Task brief
Go through the records below and copy out every line holding "cells".
Material for this task Block Start
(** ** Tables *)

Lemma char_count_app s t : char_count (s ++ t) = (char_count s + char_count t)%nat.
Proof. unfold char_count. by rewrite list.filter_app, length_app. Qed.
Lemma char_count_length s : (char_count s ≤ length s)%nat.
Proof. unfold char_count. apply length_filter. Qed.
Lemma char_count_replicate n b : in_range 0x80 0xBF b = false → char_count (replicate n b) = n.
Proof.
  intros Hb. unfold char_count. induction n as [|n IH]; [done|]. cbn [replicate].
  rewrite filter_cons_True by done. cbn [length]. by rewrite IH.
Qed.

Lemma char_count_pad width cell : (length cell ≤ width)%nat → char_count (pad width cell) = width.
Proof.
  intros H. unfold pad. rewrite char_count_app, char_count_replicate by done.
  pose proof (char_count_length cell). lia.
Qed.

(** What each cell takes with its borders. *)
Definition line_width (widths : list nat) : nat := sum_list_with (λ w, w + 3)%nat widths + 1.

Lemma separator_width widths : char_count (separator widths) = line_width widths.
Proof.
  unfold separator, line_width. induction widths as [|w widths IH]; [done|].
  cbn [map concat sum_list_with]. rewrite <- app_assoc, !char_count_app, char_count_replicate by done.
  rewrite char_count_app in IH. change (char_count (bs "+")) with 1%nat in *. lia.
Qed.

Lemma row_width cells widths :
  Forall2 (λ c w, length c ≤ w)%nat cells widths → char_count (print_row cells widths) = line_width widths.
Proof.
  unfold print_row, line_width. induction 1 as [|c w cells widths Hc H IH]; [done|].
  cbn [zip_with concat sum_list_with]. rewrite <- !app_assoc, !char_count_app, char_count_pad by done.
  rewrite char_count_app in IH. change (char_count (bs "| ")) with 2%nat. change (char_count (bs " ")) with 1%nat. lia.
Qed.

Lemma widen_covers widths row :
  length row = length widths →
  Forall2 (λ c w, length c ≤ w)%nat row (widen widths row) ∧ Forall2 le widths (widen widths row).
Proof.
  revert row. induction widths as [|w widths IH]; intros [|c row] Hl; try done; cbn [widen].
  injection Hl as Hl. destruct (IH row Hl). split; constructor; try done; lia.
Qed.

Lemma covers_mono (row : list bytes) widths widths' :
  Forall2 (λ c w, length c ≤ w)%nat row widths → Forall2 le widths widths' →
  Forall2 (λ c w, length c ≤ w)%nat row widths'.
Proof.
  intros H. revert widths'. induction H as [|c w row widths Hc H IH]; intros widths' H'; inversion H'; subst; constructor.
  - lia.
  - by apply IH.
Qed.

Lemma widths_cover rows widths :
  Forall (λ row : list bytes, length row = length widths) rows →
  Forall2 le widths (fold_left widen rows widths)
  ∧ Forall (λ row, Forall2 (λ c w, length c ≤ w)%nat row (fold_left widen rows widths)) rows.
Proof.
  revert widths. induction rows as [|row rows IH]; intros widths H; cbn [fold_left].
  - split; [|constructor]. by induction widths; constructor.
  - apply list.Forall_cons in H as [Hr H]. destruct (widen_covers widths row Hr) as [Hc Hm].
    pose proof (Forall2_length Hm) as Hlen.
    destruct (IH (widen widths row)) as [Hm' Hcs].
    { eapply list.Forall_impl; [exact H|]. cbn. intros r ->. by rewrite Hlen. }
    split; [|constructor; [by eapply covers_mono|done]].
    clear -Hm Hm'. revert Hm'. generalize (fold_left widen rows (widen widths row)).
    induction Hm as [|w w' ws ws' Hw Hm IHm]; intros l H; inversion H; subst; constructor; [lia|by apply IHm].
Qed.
Material for this task Block End
Answer to this task
Lemma row_width cells widths :
  Forall2 (λ c w, length c ≤ w)%nat cells widths → char_count (print_row cells widths) = line_width widths.
  unfold print_row, line_width. induction 1 as [|c w cells widths Hc H IH]; [done|].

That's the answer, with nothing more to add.